» Problem:
Would you return, word for word, the lines of the data below from the line with "Lemma tree_loop_spec fuel" through the line with "destruct (binv_pop g", and no others?
(Provided information)
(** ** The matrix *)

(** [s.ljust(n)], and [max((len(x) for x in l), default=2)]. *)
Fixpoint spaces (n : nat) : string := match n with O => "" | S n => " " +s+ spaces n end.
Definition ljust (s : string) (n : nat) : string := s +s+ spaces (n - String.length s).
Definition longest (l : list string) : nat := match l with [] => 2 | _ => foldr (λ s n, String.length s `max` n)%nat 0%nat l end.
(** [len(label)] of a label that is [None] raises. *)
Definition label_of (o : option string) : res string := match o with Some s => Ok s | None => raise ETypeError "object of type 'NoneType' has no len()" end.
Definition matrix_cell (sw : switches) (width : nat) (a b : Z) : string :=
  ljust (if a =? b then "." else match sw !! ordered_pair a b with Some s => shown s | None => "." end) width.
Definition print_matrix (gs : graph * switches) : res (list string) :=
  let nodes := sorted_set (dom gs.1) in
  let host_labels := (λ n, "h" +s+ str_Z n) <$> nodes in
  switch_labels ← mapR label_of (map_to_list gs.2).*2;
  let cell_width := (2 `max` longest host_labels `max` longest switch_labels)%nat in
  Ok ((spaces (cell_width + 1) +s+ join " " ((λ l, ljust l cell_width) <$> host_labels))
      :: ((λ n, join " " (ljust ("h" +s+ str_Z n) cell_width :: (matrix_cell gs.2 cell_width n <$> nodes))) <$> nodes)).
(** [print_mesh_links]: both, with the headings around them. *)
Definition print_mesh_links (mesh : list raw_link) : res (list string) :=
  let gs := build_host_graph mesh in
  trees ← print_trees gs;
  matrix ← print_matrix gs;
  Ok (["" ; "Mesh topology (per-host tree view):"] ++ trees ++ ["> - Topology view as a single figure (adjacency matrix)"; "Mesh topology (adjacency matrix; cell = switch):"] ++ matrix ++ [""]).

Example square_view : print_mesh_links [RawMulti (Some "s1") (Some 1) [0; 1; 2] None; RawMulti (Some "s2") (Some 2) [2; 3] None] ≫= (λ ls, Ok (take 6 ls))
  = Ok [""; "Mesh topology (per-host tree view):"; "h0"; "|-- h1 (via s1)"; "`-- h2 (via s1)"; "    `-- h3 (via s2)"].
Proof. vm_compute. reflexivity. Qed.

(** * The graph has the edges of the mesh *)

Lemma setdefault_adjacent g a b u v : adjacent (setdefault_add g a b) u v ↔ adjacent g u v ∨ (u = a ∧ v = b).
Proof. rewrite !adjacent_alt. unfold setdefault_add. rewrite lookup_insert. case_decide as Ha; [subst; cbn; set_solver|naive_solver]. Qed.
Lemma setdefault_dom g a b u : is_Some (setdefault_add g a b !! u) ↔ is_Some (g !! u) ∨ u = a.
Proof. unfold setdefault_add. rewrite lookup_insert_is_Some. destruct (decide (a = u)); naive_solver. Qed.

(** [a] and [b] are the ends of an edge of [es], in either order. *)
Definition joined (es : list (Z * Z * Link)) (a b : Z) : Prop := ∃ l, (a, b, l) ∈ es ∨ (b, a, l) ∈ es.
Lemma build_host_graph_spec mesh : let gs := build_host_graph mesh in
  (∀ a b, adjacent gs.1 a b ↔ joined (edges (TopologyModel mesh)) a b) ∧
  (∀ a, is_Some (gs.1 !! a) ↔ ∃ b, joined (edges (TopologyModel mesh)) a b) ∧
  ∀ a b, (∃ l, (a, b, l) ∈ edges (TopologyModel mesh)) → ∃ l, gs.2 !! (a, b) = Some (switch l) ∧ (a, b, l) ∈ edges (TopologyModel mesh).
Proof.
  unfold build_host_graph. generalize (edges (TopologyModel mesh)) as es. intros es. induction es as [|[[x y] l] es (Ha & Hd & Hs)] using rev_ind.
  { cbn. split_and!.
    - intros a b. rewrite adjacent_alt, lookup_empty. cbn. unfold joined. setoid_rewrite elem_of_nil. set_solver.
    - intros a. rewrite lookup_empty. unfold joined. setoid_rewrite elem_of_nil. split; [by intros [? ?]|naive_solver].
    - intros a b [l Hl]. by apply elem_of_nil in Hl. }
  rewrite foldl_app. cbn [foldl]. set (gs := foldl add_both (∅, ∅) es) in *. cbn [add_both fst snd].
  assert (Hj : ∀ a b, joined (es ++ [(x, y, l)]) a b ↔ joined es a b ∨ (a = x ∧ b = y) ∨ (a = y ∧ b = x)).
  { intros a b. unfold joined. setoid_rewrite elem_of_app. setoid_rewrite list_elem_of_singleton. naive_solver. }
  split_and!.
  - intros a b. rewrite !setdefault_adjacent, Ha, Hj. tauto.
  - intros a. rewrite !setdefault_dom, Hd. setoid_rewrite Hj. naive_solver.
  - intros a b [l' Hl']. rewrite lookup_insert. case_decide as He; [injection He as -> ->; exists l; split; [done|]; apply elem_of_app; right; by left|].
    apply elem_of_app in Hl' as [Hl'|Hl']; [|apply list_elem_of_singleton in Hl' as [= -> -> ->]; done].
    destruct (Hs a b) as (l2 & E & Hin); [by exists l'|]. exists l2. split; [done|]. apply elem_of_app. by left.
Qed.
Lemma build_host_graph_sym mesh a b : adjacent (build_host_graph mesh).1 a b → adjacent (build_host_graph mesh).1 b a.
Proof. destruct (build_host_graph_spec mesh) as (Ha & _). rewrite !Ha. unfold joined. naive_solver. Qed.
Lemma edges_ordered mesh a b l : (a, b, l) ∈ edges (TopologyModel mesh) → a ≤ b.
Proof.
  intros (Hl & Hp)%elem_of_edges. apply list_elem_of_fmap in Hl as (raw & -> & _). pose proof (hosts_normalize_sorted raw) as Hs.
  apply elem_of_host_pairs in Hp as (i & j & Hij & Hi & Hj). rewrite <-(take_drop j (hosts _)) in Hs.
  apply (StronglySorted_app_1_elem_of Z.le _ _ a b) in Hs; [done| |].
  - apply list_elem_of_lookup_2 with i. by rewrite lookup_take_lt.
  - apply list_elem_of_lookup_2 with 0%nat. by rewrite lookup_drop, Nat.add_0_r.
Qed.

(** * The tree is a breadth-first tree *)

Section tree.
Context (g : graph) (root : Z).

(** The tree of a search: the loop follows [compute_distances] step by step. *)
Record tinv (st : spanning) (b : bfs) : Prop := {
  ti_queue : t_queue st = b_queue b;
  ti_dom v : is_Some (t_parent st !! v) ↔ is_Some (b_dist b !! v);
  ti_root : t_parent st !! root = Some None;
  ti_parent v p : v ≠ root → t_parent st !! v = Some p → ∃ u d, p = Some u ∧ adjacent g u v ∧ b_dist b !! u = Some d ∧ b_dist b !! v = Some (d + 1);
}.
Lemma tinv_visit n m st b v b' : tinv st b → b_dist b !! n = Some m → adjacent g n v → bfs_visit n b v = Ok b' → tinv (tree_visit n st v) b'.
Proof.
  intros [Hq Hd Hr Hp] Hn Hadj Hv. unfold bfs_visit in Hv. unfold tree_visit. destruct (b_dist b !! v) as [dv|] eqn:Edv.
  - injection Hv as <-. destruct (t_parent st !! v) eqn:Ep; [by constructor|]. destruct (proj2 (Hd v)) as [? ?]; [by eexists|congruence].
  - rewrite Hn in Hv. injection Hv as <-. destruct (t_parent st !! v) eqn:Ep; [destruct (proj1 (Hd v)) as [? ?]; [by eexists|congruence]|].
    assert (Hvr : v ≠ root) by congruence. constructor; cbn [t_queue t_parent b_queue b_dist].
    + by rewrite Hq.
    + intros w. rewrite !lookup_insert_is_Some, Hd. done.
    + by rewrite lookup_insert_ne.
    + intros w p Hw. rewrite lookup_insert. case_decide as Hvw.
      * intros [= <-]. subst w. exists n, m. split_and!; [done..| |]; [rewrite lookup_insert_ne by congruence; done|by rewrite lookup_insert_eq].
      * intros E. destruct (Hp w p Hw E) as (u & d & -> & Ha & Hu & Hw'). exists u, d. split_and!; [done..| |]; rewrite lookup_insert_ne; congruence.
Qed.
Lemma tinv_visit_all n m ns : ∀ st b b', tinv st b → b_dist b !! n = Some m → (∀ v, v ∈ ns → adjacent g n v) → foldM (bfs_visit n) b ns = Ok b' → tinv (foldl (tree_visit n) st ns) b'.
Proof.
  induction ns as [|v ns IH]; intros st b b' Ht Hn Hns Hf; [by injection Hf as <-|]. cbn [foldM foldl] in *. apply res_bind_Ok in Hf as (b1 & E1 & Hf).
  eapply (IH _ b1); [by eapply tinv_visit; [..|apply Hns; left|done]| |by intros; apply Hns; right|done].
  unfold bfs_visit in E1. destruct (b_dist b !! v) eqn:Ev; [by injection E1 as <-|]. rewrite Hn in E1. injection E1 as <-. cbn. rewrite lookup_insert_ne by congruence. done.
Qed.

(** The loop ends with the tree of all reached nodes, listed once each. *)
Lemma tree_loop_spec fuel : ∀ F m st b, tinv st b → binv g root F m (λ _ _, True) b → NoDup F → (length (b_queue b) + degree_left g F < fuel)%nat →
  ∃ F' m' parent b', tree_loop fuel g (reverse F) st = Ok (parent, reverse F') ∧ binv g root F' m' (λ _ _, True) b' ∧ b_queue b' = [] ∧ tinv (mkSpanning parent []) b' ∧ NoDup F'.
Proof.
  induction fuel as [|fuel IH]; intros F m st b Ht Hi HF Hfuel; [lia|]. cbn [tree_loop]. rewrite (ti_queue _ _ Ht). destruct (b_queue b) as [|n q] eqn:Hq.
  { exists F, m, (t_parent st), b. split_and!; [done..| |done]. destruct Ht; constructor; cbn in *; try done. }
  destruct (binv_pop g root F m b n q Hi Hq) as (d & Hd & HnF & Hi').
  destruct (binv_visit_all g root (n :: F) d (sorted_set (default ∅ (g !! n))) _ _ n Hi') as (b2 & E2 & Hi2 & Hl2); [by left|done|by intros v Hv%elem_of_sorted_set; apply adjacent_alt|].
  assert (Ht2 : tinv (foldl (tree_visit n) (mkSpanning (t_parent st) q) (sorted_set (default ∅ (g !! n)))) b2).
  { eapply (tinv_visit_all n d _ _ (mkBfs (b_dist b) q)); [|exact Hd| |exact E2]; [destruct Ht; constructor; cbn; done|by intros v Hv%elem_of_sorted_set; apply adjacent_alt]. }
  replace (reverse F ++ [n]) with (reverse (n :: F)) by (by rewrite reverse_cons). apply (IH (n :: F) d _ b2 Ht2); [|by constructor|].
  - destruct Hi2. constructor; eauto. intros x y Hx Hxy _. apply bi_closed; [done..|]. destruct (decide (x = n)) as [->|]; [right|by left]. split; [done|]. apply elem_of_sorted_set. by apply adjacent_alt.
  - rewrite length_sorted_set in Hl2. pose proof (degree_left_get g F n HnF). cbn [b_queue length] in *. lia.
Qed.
(End Provided information)
(Provided information)
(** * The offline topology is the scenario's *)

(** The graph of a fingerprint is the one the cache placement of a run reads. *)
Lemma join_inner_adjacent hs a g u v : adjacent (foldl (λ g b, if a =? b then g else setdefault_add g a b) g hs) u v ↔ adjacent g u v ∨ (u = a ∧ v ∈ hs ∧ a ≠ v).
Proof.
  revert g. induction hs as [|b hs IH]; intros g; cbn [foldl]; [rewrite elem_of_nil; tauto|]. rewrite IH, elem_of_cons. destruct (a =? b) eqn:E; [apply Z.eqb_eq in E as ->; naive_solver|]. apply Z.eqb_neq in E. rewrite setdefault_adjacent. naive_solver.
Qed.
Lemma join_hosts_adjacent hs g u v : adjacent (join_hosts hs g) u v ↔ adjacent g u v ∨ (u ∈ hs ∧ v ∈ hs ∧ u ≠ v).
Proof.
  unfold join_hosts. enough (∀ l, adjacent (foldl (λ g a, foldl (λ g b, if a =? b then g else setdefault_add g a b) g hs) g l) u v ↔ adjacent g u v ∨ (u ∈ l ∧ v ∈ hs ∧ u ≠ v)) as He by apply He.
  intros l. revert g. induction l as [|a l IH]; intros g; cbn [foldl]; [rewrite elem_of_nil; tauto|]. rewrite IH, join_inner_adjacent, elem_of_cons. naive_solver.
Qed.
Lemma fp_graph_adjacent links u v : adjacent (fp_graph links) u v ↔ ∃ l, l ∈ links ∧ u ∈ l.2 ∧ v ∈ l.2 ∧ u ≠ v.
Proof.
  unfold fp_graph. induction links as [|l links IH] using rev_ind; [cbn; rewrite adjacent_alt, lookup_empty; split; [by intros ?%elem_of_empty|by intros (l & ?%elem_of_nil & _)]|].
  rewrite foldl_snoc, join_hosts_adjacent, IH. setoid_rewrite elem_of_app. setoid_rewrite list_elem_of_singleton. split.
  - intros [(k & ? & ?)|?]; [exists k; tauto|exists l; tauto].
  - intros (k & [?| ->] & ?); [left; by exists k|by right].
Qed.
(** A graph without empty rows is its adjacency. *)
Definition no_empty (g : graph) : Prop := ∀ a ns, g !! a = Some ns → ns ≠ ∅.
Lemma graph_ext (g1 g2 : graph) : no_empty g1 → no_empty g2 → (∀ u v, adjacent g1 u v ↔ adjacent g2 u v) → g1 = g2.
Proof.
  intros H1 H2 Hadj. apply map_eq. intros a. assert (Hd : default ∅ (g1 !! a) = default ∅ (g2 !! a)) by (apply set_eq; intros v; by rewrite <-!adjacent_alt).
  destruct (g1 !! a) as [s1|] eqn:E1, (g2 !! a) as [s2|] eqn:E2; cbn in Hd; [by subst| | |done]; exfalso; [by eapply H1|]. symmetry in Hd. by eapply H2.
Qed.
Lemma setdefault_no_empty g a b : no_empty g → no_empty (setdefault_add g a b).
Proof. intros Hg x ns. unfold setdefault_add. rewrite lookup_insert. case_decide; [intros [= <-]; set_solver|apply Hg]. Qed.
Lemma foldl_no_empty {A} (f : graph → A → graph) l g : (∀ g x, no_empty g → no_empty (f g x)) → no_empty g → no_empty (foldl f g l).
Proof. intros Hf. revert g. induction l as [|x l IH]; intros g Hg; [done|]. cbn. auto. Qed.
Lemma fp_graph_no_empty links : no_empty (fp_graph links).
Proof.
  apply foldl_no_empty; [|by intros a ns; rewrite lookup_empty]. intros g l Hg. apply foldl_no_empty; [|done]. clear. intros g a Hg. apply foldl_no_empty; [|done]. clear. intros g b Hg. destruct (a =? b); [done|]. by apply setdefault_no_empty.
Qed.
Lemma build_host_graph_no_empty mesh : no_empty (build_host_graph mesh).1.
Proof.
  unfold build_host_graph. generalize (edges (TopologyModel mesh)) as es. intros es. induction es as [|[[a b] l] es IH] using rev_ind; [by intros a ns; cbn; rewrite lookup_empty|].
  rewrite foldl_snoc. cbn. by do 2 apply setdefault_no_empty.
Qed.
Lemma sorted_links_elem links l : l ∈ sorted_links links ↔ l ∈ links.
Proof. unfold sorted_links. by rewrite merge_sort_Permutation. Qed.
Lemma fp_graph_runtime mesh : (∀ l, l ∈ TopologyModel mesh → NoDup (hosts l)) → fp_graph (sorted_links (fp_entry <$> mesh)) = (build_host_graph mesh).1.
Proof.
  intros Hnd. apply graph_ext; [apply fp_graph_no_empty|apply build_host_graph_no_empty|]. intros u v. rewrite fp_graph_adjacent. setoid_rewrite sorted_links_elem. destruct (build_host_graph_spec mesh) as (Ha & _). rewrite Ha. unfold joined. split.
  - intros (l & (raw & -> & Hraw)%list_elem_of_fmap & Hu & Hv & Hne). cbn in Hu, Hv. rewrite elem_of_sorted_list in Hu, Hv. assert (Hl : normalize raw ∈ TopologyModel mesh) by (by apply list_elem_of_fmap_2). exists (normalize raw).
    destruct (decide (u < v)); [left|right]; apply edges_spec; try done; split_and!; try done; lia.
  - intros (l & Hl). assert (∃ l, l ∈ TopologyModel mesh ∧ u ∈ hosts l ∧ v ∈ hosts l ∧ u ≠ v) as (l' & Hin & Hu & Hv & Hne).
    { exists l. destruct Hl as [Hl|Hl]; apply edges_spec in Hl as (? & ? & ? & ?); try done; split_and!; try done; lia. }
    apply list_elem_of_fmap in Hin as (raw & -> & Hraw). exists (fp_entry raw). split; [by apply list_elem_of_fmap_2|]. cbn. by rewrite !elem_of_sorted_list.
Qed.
(End Provided information)
» Reply to the task:
Lemma tree_loop_spec fuel : ∀ F m st b, tinv st b → binv g root F m (λ _ _, True) b → NoDup F → (length (b_queue b) + degree_left g F < fuel)%nat →
  ∃ F' m' parent b', tree_loop fuel g (reverse F) st = Ok (parent, reverse F') ∧ binv g root F' m' (λ _ _, True) b' ∧ b_queue b' = [] ∧ tinv (mkSpanning parent []) b' ∧ NoDup F'.
Proof.
  induction fuel as [|fuel IH]; intros F m st b Ht Hi HF Hfuel; [lia|]. cbn [tree_loop]. rewrite (ti_queue _ _ Ht). destruct (b_queue b) as [|n q] eqn:Hq.
  { exists F, m, (t_parent st), b. split_and!; [done..| |done]. destruct Ht; constructor; cbn in *; try done. }
  destruct (binv_pop g root F m b n q Hi Hq) as (d & Hd & HnF & Hi').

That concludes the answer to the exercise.